Entre 1920 y 1924 el ateísmo militante hizo florecer coplas insultantes contra los cristianos. Nadezhda Dozhdikova, profesora de literatura de la Academia de Arte Teatral de San Petersburgo, ha estudiado algunas obras de teatro ofensivas contra los creyentes. La más famosa era el «Juicio contra Dios», de Rezbushkin: un pope de pueblo, un imán tártaro y un rabino judío, cada uno con su acento rústico propio, mostraban lo ridículo de sus creencias. Se exhibía en calles, delante de iglesias, y en locales de la Unión Sin Dios, municipales o del Partido.
En los años 20 se emitieron numerosos folletos con tiradas inmensas, explicando como representar sainetes antirreligiosos. «La ciencia es el camino correcto, y solo en ella creeremos», decía un himno de Gorodetsky que los activistas ateos cantaban en Pascua a la puerta de las iglesias con la melodía de la Internacional. Es graciosa la fe cientifista de Gorodetsky, un poeta que pocos años antes componía himnos a Yarila, la deidad eslava del sol. En Navidad, a partir de 1927, a este himno se solían añadir las muy groseras «Coplas de la Anunciación», contra la Virgen.
En 1922 una circular del Comité Central del Partido pedía en todo el país ser sistemáticos al desmantelar «la cosmovisión religiosa y sustituirla por una comprensión científica y materialista».
Pero el especialista en historia de la Iglesia rusa O. Y. Liovin afirma que el régimen nunca llegó a ser sistemático: sus campañas funcionaban a impulsos, en Navidad y Pascua, y cambiaba sus enfoques, oscilando entre el insulto grosero y el intento de persuadir mediante el materialismo supuestamente científico.

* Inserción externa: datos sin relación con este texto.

(* ===== verification/StatusSpec.v ===== *)
(** * Status projections

    What the apply command promises: it writes only what the packet of the
    request, the gate and the permissions agree on, it reports what it did to
    the file, and whatever it refuses it leaves as it was.  The packet a preview
    makes for its reader passes the gate once it is approved. *)

From stdpp Require Import base list strings numbers gmap.
From Stdlib Require Import ZArith Lia String.
From S2P Require Import Prelude GoString Sha256 Json JsonText JsonDecode Schema Tx Command Worker FilePath Permission Gates ReadOnlyVerify.
From S2P Require Import StatusFiles StatusShape StatusStore StatusExport StatusProjection StatusApply ExecutionSpec StatusWrites Demo.

(** ** What the command promises *)

(** C6. The answer of the apply command says what happened to the project.  An
    answer that the status was written holds the hash and size of the content
    the target now has, which passed the check of its shape and source, and no
    other file changed.  Any other answer, a replay or a refusal, leaves every
    file as it was; an error does so too, unless it says that putting the
    captured file back failed or that the commit failed. *)
Theorem status_apply_truthful env os record options writer w out w' :
  apo_Writer options = Some writer -> WritesOnly os record writer -> AbsoluteWd os ->
  ApplyStatusProjection env os record options w = (out, w') ->
  let target := statusProjectionTargetPath os record default_target in
  match out with
  | Ok r =>
      if sr_Created r && result_allowed r then
        exists path content,
          target = Ok path /\ wd_files w' !! path = Some content
          /\ sr_WriteHash r = sha256_hex content /\ sr_WriteSize r = len content
          /\ verifyStableStatusProjectionJSON os content (sr_SourceHash r) = Ok tt
          /\ forall p, p <> path -> wd_files w' !! p = wd_files w !! p
      else restored target (wd_files w) (wd_files w')
  | Err e =>
      wd_db w' = wd_db w
      /\ (restored target (wd_files w) (wd_files w')
          \/ exists cause, e = ErrText cause
               /\ (rollback_failed cause
                   \/ exists why, so_DBError os StepCommit = Some why
                                  /\ cause = "commit status projection apply: " +:+ why))
  end.
Proof.
  intros Hw Hwo Hwd E. cbv zeta.
  apply (apply_outcome env os record options writer) in E
    as [[-> Hr]|(snapshot & gate & w0 & r & w1 & Hf & Eb & Eo)]; [| |done].
  - destruct out as [r|e]; [|split; [done|left; apply restored_refl]].
    rewrite (Hr r) by done. apply restored_refl.
  - pose proof (applyBody_leaves env os record snapshot (apply_request env record options snapshot)
                  writer gate w0) as Hl. rewrite Eb in Hl.
    destruct (fresh_reserved _ _ _ _ _ _ _ _ Hf) as [hash ->].
    destruct r as [x|e]; destruct Eo as [-> ->]; [|by split].
    destruct Hl as (r & -> & Hrec & Hr). rewrite (rec_created _ _ _ _ _ Hrec). cbn [andb].
    destruct (result_allowed r); [|done].
    destruct Hr as (pre & path & content & Hws & Ho & Hsrc & _). exists path, content.
    destruct Hws. rewrite Hsrc. by split_and!.
Qed.

(** C36. The gate lets a packet through exactly when the preview is not blocked,
    the target is the status file, the project may write it, and the packet
    repeats the preview: its schema, source, checks, fingerprint, rollback and
    what was at the target, with an explicit approval by a named actor for the
    reason the project demands.  Its three verdicts agree. *)
Theorem status_gate_exact env a options :
  let gate := BuildStatusProjectionApplyGate env a options in
  (ga_Status gate = "pass"
   <-> packet_matches a (normalizeStatusProjectionApplyGateOptions env options))
  /\ (ga_Decision gate = "go" <-> ga_Status gate = "pass")
  /\ (ga_ApplyCommandEligible gate = true <-> ga_Status gate = "pass").
Proof.
  cbv zeta. split; [apply status_gate_pass|]. unfold BuildStatusProjectionApplyGate. cbv zeta.
  cbn [ga_Status ga_Decision ga_ApplyCommandEligible]. by destruct (forallb _ _).
Qed.

(** ** The packet preview *)

(** The value is there and trimming leaves it alone, so a packet can repeat it. *)
Definition repeatable (s : string) : Prop := s <> "" /\ trim_space s = s.

Lemma states_trim s : states (trim_space s) s <-> repeatable s.
Proof. unfold states, repeatable. split; [intros [Hn E]; by rewrite E in Hn|intros [Hn ->]; done]. Qed.

(** What the packet made of a preview repeats *)
Definition repeated (a : StatusProjectionAuthorizationPreview) : list string :=
  [sv_SchemaURI a; sv_SourceHash a; sv_ValidatorPreflight a;
   statusProjectionProtectedPathCheck (sv_Project a); sv_ProtectedPathFingerprintSHA256 a;
   sq_SchemaStatus (sv_Preimage a); statusProjectionRollbackAction (sv_Preimage a)].

Definition approved (a : StatusProjectionAuthorizationPreview)
    (o : StatusProjectionApplyPacketPreviewOptions) : Prop :=
  kpo_ExplicitApproval o = true /\ trim_space (kpo_ApprovalActor o) <> ""
  /\ (if gate_phrase a =s "" then trim_space (kpo_ApprovalReason o) <> ""
      else trim_space (kpo_ApprovalReason o) = gate_phrase a).

#[local] Arguments trim_space : simpl never.

Lemma made_packet_matches env a o at_ :
  packet_matches a (normalizeStatusProjectionApplyGateOptions env
    (statusProjectionApplyGateOptionsFromPacket
       (statusProjectionApplyPacketFromAuthorization a
          (normalizeStatusProjectionApplyPacketPreviewOptions env o)) at_))
  <-> sv_Status a <> "blocked" /\ sv_TargetKind a = "project_status_json"
      /\ sm_Allowed (sv_Permission a) = true /\ Forall repeatable (repeated a)
      /\ (if sq_Exists (sv_Preimage a) then repeatable (sq_SHA256 (sv_Preimage a))
          else trim_space (sq_SHA256 (sv_Preimage a)) = "")
      /\ approved a o.
Proof.
  unfold repeated, approved.
  rewrite !Forall_cons, <- !states_trim, <- (trim_space_idemp (kpo_ApprovalActor o)),
    <- (trim_space_idemp (kpo_ApprovalReason o)).
  split.
  - intros []. cbn in *. destruct (sq_Exists _); split_and!; auto; by apply states_trim.
  - intros H. destruct_and!. split; cbn; try done. destruct (sq_Exists _); [by apply states_trim|done].
Qed.

(** The packet a preview writes for its reader passes the gate of that preview
    as soon as it is approved, and only then, unless the preview is blocked,
    the write is not allowed, or something the packet repeats is missing (a
    project without a snapshot has no source hash). *)
Theorem packet_ready_exact env a options :
  let k := BuildStatusProjectionApplyPacketPreview env a options in
  (kp_Status k = "ready"
   <-> sv_Status a <> "blocked" /\ sv_TargetKind a = "project_status_json"
       /\ sm_Allowed (sv_Permission a) = true /\ Forall repeatable (repeated a)
       /\ (if sq_Exists (sv_Preimage a) then repeatable (sq_SHA256 (sv_Preimage a))
           else trim_space (sq_SHA256 (sv_Preimage a)) = "")
       /\ approved a options)
  /\ (kp_WouldApply k = true <-> kp_Status k = "ready")
  /\ (kp_Status k = "ready" -> kp_Blockers k = []).
Proof.
  cbv zeta. unfold BuildStatusProjectionApplyPacketPreview, packet_verdict. cbv zeta.
  cbn [kp_Status kp_WouldApply kp_Blockers].
  rewrite <- (made_packet_matches env a options
    (kpo_GeneratedAt (normalizeStatusProjectionApplyPacketPreviewOptions env options))),
    <- (status_gate_pass env).
  unfold BuildStatusProjectionApplyGate. cbv zeta. cbn [ga_ApplyCommandEligible ga_Status].
  destruct (forallb _ _); [done|]. by destruct (_ && _).
Qed.

Lemma gate_of_preview env os record o w gate :
  StatusProjectionApplyGate_ env os record o w = (Ok gate, w) ->
  let o' := normalizeStatusProjectionApplyGateOptions env o in
  exists a,
    StatusProjectionAuthorizationPreview_ env os record
      (MkPreviewOptions (go_TargetURI o') (go_GeneratedAt o')) w = (Ok a, w)
    /\ gate = BuildStatusProjectionApplyGate env a o'.
Proof.
  cbv zeta. unfold StatusProjectionApplyGate_. intros E. apply bind_ok in E as (a & w1 & Ea & E).
  apply ret_ok in E as [<- ->]. by exists a.
Qed.

Lemma normalized_target env o :
  go_TargetURI o = default_target ->
  go_TargetURI (normalizeStatusProjectionApplyGateOptions env o) = default_target.
Proof.
  intros H. unfold normalizeStatusProjectionApplyGateOptions. cbn [go_TargetURI]. by rewrite H.
Qed.

(** C7. A status that was written was authorized: the packet of the request
    matches a preview of the project as it was when the request came, the
    permissions allow the write, the file and the protected paths were those of
    the packet, the protected paths were the same after the write, and one
    snapshot, one projection ([written]), one event and one audit event record
    it. *)
Theorem status_apply_authorized env os record options writer w r w' :
  apo_Writer options = Some writer -> WritesOnly os record writer -> AbsoluteWd os ->
  ApplyStatusProjection env os record options w = (Ok r, w') ->
  sr_Created r = true -> result_allowed r = true ->
  let packet := apo_Gate (normalizeApplyStatusProjectionOptions env options) in
  let stated := normalizeStatusProjectionApplyGateOptions env packet in
  exists snapshot a pre path content,
    LatestImportSnapshot (p_ID record) w = (Ok snapshot, w)
    /\ StatusProjectionAuthorizationPreview_ env os record
         (MkPreviewOptions default_target (go_GeneratedAt stated)) w = (Ok a, w)
    /\ packet_matches a (normalizeStatusProjectionApplyGateOptions env stated)
    /\ fst (canWritePathTx (db_project_permissions (wd_db w)) (p_ID record) "write_status"
              default_target) = true
    /\ wrote_status os record snapshot packet (wd_files w) pre path content r (wd_files w')
    /\ apply_recorded record snapshot r (wd_db w) (wd_db w').
Proof.
  intros Hw Hwo Hwd E Hc Hr. cbv zeta.
  apply (apply_outcome env os record options writer) in E
    as [[-> H]|(snapshot & gate & w0 & x & w1 & Hf & Eb & Eo)]; [| |done].
  { by rewrite (H r) in Hc. }
  destruct x as [x|e]; [destruct Eo as [<- ->]|by destruct Eo].
  pose proof (applyBody_leaves env os record snapshot (apply_request env record options snapshot)
                writer gate w0) as Hl. rewrite Eb in Hl.
  destruct (fresh_reserved _ _ _ _ _ _ _ _ Hf) as [hash ->].
  destruct Hl as (r' & [= <-] & Hrec & Hl). rewrite Hr in Hl.
  destruct Hl as (pre & path & content & Hws & _ & _ & Ht & Hg & Hp).
  pose proof (fresh_gate _ _ _ _ _ _ _ _ Hf) as Hgate.
  apply gate_of_preview in Hgate as (a & Ea & ->). cbv zeta in Ea.
  change (apo_TargetURI (apply_request env record options snapshot))
    with (go_TargetURI (apo_Gate (normalizeApplyStatusProjectionOptions env options))) in Ht.
  change (apo_Gate (apply_request env record options snapshot))
    with (apo_Gate (normalizeApplyStatusProjectionOptions env options)) in *.
  rewrite (normalized_target env _ Ht) in Ea.
  exists snapshot, a, pre, path, content. split; [apply (fresh_snapshot _ _ _ _ _ _ _ _ Hf)|].
  split; [exact Ea|]. split; [by apply status_gate_pass|]. split; [exact Hp|].
  split; [exact Hws|]. by destruct Hrec; split.
Qed.

(** ** A concrete project

    Its status may be written, and it has one import snapshot. *)

Definition status_os : StatusOS :=
  MkStatusOS (Ok "/home/af") Ok (fun _ => false) (fun _ _ => None) (fun _ _ => None)
    (fun _ => None) (fun _ _ => None) (fun _ => None) (fun _ _ => LMissing) (fun l => l)
    (fun _ => "invalid character") (fun _ => None).

#[export] Instance status_os_wd : AbsoluteWd status_os.
Proof. by intros wd [= <-]. Qed.

Definition status_summary : jmap :=
  mk [("cutover_phase", JStr "read_only_shim");
      ("versions", JArr [JObj [("display_label", JStr "v1"); ("lifecycle_status", JStr "active")]])].

Definition status_db : DB :=
  set_project_permissions
    [MkPermission 1 "write_status" "allow" "capability" "";
     MkPermission 1 "write_status" "allow" "path" ".areaflow/**"]
    (set_project_status_snapshots
       (MkTable [MkStatusSnapshot 1 1 "import" (JObj status_summary) "abc123" "" 4000000] 2)
       demo_db).

Definition status_path : string := "/srv/demo/.areaflow/status.json".

Definition status_world (files : gmap string string) : World :=
  MkWorld status_db files (MkCounters 0 0 0 0).

(** The packet that repeats a preview *)
Definition packet_of (a : StatusProjectionAuthorizationPreview) : StatusProjectionApplyGateOptions :=
  MkGateOptions (sv_TargetURI a) (Some (sq_Exists (sv_Preimage a))) (sq_SHA256 (sv_Preimage a))
    (Some (sq_SizeBytes (sv_Preimage a))) (sv_SourceHash a) (sv_SchemaURI a)
    (sv_ValidatorPreflight a) (statusProjectionProtectedPathCheck (sv_Project a))
    (sv_ProtectedPathFingerprintSHA256 a) (statusProjectionRollbackAction (sv_Preimage a))
    (sq_SchemaStatus (sv_Preimage a)) true "ops" "approved in review" None.

Definition status_options (os : StatusOS) (w : World) : ApplyStatusProjectionOptions :=
  MkApplyOptions "" "" "" "" (Some (statusProjectionWriter demo_env os))
    match fst (StatusProjectionAuthorizationPreview_ demo_env os demo_project
                 (MkPreviewOptions "" None) w) with
    | Ok a => packet_of a
    | Err _ => MkGateOptions "" None "" None "" "" "" "" "" "" "" false "" "" None
    end.

Definition status_apply (os : StatusOS) (w : World) : res error ApplyStatusProjectionResult * World :=
  ApplyStatusProjection demo_env os demo_project (status_options os w) w.

(** What a reader of the answer and of the project sees *)
Definition status_view (out : res error ApplyStatusProjectionResult * World)
  : res error (string * list string) * option string * nat :=
  (match fst out with Ok r => Ok (sr_Status r, sr_Blockers r) | Err e => Err e end,
   wd_files (snd out) !! status_path,
   List.length (t_rows (db_status_projections (wd_db (snd out))))).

«En general, la táctica de la propaganda antirreligiosa de los primeros años del poder soviético resultó errónea», afirma Liovin. «Herir los sentimientos religiosos de los creyentes, profanar lo sagrado, intentar el cierre masivo de los templos, reprimir al clero... todo eso, de hecho, unió a los creyentes, provocando un cierto renacimiento religioso. Así que, después de una política de carga de caballería, el régimen recomendó pasar a un asedio a largo plazo».